EXERCISE DETAILS: Copy each line from the data that has the word "Handler" in it.

PROVIDED DATA:
Definition setRouteInfo {W} (info : RouteInfo) (a : Audit W) : Audit W :=
  match au_carrier a with
  | Some _ => with_carrier (Some (Some info)) a
  | None => a
  end.

(** [if v := ...; v != "" { target[key] = v }] *)
Definition target_with (key v : string) (t : gmap string string) : gmap string string :=
  if String.eqb v "" then t else <[key := v]> t.

Definition base_target (r : Request) : gmap string string :=
  <["path" := r_path r]> (<["method" := r_method r]> ∅).

Definition resource_target (resourceType nameParam : string) (r : Request) : gmap string string :=
  let target := target_with "resource_type" resourceType (base_target r) in
  if String.eqb nameParam "" then target else target_with "resource_name" (r_param r nameParam) target.

Section Wrappers.
Context {P W : Type}.
Implicit Types next : Handler P (Audit W).

Definition annotate (info : Request -> RouteInfo) next : Handler P (Audit W) :=
  fun r h => next r (on_audit (setRouteInfo (info r)) h).

Definition route_event (eventType : string) (target : gmap string string) : RouteInfo :=
  {| ri_EventType := eventType; ri_OnCreate := ""; ri_OnUpdate := ""; ri_Target := target |}.

Definition Audited (eventType resourceType nameParam : string) next : Handler P (Audit W) :=
  annotate (fun r => route_event eventType (resource_target resourceType nameParam r)) next.

Definition AuditedUpsert (onCreate onUpdate resourceType nameParam : string) next : Handler P (Audit W) :=
  annotate (fun r => {| ri_EventType := ""; ri_OnCreate := onCreate; ri_OnUpdate := onUpdate;
                        ri_Target := resource_target resourceType nameParam r |}) next.

Definition AuditedEntry (eventType : string) next : Handler P (Audit W) :=
  annotate (fun r => route_event eventType
    (target_with "version" (r_param r "version") (target_with "resource_name" (r_param r "name")
      (target_with "entry_type" (r_param r "type") (<["resource_type" := ResourceTypeEntry]> (base_target r)))))) next.

Definition AuditedServer (eventType : string) next : Handler P (Audit W) :=
  annotate (fun r => route_event eventType
    (target_with "version" (r_param r "version") (target_with "resource_name" (r_param r "serverName")
      (target_with "registry_name" (r_param r "registryName")
        (<["resource_type" := ResourceTypeServer]> (base_target r)))))) next.

Definition artifact_target (resourceType : string) (r : Request) : gmap string string :=
  target_with "version" (r_param r "version") (target_with "resource_name" (r_param r "name")
    (target_with "namespace" (r_param r "namespace") (target_with "registry_name" (r_param r "registryName")
      (<["resource_type" := resourceType]> (base_target r))))).

Definition AuditedSkill (eventType : string) next : Handler P (Audit W) :=
  annotate (fun r => route_event eventType (artifact_target ResourceTypeSkill r)) next.
Definition AuditedPlugin (eventType : string) next : Handler P (Audit W) :=
  annotate (fun r => route_event eventType (artifact_target ResourceTypePlugin r)) next.
End Wrappers.

(** ** [middleware.go] *)

(** [json.Valid], and [json.Marshal] of a string. *)
Class AuditJson := { json_Valid : string -> bool; json_Quote : string -> option string }.

Definition isMutating (method : string) : bool :=
  String.eqb method "POST" || String.eqb method "PUT" || String.eqb method "DELETE".

Definition isEventAllowed (eventType : string) (whitelist blacklist : list string) : bool :=
  if existsb (String.eqb eventType) blacklist then false
  else if (List.length whitelist =? 0)%nat then true
  else existsb (String.eqb eventType) whitelist.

TASK OUTPUT:
Implicit Types next : Handler P (Audit W).
Definition annotate (info : Request -> RouteInfo) next : Handler P (Audit W) :=
Definition Audited (eventType resourceType nameParam : string) next : Handler P (Audit W) :=
Definition AuditedUpsert (onCreate onUpdate resourceType nameParam : string) next : Handler P (Audit W) :=
Definition AuditedEntry (eventType : string) next : Handler P (Audit W) :=
Definition AuditedServer (eventType : string) next : Handler P (Audit W) :=
Definition AuditedSkill (eventType : string) next : Handler P (Audit W) :=
Definition AuditedPlugin (eventType : string) next : Handler P (Audit W) :=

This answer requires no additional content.